How to complete this task>
Set down each line from the start of the material exactly, please, up to and including the one that contains "Definition mass (m".

Records for processing>
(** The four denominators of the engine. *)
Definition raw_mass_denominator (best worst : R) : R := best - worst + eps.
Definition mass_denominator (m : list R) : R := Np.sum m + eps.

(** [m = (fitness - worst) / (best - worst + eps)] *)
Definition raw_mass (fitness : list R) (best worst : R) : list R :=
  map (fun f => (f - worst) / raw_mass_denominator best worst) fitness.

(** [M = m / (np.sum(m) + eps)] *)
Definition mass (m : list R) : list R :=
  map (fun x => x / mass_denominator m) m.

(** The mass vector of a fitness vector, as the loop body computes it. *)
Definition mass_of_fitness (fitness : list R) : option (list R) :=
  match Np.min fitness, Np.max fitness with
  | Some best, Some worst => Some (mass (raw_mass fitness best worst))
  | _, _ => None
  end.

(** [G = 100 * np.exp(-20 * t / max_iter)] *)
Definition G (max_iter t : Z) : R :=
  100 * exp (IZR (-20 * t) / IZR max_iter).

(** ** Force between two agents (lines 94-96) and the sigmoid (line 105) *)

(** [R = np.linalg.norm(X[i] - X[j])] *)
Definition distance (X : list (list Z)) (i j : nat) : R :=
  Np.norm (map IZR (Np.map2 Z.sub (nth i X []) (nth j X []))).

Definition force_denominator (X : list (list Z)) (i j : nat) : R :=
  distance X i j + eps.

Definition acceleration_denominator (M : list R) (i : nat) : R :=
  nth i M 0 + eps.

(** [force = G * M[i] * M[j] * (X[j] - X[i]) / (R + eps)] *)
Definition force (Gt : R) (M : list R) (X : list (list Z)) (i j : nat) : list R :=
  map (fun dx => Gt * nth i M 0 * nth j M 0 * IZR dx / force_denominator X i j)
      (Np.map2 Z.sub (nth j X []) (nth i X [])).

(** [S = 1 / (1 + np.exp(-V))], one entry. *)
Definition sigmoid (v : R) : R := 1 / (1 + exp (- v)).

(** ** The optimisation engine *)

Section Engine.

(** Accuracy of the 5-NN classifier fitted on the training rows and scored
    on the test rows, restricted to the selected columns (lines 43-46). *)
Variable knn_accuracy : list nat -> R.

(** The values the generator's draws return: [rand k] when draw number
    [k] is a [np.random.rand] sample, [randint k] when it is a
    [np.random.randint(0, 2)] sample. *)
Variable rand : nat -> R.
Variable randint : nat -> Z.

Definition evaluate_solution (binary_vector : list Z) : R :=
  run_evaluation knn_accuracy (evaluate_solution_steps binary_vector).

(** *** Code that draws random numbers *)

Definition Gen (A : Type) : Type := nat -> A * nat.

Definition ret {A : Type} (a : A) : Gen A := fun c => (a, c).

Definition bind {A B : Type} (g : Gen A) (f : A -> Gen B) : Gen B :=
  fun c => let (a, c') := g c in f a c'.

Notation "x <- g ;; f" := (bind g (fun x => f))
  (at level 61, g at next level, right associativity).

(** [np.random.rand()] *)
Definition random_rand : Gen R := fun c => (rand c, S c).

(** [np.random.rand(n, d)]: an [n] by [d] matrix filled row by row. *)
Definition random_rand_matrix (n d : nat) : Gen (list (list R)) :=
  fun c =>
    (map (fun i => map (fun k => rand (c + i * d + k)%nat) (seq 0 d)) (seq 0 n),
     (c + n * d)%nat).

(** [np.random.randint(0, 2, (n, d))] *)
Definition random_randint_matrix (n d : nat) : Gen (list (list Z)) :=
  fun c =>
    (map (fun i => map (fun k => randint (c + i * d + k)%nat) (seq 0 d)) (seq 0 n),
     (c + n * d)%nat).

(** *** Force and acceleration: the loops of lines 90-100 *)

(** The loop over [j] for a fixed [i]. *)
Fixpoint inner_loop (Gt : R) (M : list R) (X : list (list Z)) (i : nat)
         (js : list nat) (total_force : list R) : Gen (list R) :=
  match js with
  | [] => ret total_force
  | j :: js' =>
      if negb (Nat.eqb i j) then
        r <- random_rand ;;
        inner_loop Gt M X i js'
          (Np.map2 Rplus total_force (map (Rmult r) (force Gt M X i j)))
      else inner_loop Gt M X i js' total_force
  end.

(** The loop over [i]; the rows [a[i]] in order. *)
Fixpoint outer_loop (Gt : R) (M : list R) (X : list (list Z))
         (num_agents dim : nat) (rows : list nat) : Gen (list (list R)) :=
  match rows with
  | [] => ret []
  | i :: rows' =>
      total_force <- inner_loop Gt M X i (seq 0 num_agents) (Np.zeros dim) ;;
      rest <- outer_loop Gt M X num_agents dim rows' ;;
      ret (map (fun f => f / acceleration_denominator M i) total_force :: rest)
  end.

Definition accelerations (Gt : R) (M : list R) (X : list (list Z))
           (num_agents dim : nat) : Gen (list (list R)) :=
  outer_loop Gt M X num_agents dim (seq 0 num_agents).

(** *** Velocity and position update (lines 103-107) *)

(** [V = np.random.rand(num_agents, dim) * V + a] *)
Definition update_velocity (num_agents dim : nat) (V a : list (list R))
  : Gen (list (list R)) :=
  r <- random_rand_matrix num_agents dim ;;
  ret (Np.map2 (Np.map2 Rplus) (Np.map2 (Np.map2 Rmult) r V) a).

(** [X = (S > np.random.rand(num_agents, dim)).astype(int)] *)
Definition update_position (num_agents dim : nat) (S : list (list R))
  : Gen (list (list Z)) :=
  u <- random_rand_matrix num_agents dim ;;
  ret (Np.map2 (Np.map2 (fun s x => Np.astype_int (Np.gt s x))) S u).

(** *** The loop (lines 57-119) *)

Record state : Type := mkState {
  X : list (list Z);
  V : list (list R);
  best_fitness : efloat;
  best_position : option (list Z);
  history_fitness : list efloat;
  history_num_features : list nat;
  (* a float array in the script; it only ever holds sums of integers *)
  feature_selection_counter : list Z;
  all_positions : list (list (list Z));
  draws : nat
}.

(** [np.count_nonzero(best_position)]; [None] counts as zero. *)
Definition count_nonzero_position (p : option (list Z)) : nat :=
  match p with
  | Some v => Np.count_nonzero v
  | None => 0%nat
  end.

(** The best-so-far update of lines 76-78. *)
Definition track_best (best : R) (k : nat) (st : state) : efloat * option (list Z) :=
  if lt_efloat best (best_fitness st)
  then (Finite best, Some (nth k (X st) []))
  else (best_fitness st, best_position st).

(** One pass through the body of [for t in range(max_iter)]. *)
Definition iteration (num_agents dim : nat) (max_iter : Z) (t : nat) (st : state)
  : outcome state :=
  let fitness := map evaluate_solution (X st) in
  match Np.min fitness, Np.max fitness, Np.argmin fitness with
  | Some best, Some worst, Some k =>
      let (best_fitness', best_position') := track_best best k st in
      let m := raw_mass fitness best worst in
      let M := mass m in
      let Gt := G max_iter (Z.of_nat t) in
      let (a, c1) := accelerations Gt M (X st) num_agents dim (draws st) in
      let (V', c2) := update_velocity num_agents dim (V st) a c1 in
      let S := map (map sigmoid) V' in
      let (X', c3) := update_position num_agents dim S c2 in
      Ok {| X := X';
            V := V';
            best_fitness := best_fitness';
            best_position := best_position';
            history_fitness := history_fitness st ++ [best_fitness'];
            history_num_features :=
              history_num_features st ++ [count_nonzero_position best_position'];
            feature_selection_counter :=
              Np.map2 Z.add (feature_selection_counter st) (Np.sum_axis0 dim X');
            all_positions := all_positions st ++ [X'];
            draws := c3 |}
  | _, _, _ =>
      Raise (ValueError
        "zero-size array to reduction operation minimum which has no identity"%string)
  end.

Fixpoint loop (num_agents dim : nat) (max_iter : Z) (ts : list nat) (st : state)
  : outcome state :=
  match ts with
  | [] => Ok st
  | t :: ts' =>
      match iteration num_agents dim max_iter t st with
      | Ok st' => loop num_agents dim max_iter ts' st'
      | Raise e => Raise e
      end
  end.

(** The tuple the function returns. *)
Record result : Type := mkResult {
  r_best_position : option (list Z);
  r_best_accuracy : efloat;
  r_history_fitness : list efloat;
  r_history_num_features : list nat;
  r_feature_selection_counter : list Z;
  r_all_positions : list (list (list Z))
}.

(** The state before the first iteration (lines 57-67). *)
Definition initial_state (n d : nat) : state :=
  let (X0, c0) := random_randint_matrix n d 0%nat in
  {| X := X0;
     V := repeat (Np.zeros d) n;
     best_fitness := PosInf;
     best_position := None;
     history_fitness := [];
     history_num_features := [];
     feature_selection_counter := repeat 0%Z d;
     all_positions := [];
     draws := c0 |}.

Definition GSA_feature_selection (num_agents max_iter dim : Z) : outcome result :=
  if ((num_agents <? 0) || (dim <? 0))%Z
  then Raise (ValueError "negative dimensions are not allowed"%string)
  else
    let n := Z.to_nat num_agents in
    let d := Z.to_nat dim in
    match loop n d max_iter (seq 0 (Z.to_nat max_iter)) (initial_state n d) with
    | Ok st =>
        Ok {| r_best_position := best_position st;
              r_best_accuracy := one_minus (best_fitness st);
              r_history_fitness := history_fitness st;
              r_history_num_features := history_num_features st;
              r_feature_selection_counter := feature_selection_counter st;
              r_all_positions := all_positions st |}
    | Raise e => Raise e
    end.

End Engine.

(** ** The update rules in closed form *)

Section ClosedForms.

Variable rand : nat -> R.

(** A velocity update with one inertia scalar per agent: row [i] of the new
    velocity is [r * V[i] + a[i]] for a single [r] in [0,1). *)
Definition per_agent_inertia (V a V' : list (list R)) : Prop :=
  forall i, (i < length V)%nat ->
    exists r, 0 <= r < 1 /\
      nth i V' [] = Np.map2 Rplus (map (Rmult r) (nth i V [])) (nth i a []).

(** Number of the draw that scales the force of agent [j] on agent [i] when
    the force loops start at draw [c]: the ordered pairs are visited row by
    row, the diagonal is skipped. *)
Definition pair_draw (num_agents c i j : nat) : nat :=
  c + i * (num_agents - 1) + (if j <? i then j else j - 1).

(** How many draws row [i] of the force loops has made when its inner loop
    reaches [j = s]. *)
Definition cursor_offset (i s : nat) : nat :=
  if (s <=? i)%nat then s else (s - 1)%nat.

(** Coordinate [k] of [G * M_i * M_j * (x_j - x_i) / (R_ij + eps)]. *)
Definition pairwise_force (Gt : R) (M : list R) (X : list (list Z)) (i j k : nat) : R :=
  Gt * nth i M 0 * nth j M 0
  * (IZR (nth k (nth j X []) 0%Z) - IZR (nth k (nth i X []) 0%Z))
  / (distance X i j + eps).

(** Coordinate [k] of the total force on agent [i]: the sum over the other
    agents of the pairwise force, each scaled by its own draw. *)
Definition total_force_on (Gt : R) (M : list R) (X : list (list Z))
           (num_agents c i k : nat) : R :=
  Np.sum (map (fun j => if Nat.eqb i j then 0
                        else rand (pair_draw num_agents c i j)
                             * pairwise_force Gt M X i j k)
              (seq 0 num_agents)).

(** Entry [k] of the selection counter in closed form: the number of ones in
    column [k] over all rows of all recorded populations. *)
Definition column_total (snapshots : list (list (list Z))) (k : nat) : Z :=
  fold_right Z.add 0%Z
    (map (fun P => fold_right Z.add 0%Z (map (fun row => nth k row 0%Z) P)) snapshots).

Answer to this problem>
(** The four denominators of the engine. *)
Definition raw_mass_denominator (best worst : R) : R := best - worst + eps.
Definition mass_denominator (m : list R) : R := Np.sum m + eps.

(** [m = (fitness - worst) / (best - worst + eps)] *)
Definition raw_mass (fitness : list R) (best worst : R) : list R :=
  map (fun f => (f - worst) / raw_mass_denominator best worst) fitness.

(** [M = m / (np.sum(m) + eps)] *)
Definition mass (m : list R) : list R :=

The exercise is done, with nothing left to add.